WHAT YOU NEED TO DO:
Print the lines that run from the line with "Lemma sched_new idle" to the line with "Lemma sched_delete idle", keeping both end lines, exactly as they appear in the entries below, and nothing else.

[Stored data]

##########

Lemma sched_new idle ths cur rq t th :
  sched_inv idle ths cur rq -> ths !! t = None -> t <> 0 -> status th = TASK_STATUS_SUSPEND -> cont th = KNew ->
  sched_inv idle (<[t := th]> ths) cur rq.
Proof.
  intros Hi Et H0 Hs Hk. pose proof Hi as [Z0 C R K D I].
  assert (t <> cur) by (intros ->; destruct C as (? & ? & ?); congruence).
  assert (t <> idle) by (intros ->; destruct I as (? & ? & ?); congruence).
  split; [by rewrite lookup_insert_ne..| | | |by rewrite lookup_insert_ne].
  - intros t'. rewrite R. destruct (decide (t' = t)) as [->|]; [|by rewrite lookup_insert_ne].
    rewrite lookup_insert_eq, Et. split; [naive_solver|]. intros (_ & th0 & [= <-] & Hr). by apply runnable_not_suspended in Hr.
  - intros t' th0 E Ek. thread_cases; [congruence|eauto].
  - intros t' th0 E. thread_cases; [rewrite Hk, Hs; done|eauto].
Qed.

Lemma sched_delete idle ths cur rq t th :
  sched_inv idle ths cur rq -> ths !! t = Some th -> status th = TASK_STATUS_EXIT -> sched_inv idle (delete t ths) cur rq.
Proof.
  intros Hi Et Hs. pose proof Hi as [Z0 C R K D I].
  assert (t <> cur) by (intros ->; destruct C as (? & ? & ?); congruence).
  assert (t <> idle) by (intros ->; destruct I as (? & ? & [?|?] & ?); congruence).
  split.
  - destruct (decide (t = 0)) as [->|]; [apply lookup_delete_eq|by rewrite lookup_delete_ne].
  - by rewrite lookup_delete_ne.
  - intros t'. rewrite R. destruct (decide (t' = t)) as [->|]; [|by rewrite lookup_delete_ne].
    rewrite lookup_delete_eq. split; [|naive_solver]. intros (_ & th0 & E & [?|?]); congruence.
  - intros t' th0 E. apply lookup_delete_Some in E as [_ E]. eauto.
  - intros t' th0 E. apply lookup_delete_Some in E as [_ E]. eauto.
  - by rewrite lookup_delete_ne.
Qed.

##########

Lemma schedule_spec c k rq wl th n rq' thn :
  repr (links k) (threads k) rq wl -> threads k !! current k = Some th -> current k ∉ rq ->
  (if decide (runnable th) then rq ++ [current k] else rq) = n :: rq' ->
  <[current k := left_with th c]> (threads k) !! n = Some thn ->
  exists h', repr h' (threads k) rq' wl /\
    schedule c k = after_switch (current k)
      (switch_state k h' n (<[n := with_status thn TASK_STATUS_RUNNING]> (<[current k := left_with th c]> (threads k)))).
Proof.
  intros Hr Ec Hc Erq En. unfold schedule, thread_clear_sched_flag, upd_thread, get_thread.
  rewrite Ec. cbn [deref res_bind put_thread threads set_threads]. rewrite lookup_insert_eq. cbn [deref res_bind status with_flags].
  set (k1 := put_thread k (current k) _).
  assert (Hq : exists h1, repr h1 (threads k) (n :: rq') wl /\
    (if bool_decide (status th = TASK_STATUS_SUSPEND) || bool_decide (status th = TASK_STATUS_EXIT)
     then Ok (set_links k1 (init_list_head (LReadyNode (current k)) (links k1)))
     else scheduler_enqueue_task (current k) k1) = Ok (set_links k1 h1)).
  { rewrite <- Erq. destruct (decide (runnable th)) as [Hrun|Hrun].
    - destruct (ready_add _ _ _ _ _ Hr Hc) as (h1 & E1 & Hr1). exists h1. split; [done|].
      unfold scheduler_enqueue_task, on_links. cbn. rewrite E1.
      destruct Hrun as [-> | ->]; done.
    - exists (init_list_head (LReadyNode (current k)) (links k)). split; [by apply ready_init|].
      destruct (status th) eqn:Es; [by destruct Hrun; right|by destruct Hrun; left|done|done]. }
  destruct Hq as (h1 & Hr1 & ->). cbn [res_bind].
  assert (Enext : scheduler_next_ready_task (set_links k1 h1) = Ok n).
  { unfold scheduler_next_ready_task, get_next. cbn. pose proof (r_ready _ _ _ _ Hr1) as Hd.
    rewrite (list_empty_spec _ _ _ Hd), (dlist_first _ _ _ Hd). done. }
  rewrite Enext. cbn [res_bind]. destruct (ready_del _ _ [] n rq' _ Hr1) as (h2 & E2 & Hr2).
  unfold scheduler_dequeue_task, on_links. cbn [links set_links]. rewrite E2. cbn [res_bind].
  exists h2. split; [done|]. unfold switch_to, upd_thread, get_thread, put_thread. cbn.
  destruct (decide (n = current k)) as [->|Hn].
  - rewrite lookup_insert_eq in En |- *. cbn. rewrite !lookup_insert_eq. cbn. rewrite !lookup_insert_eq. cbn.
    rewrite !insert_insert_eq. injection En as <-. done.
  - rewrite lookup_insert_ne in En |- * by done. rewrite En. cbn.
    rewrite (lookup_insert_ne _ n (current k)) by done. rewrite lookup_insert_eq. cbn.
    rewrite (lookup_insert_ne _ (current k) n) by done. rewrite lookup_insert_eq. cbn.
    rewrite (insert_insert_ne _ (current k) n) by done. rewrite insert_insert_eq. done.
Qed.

##########

ANSWER SECTION:
Lemma sched_new idle ths cur rq t th :
  sched_inv idle ths cur rq -> ths !! t = None -> t <> 0 -> status th = TASK_STATUS_SUSPEND -> cont th = KNew ->
  sched_inv idle (<[t := th]> ths) cur rq.
Proof.
  intros Hi Et H0 Hs Hk. pose proof Hi as [Z0 C R K D I].
  assert (t <> cur) by (intros ->; destruct C as (? & ? & ?); congruence).
  assert (t <> idle) by (intros ->; destruct I as (? & ? & ?); congruence).
  split; [by rewrite lookup_insert_ne..| | | |by rewrite lookup_insert_ne].
  - intros t'. rewrite R. destruct (decide (t' = t)) as [->|]; [|by rewrite lookup_insert_ne].
    rewrite lookup_insert_eq, Et. split; [naive_solver|]. intros (_ & th0 & [= <-] & Hr). by apply runnable_not_suspended in Hr.
  - intros t' th0 E Ek. thread_cases; [congruence|eauto].
  - intros t' th0 E. thread_cases; [rewrite Hk, Hs; done|eauto].
Qed.

Lemma sched_delete idle ths cur rq t th :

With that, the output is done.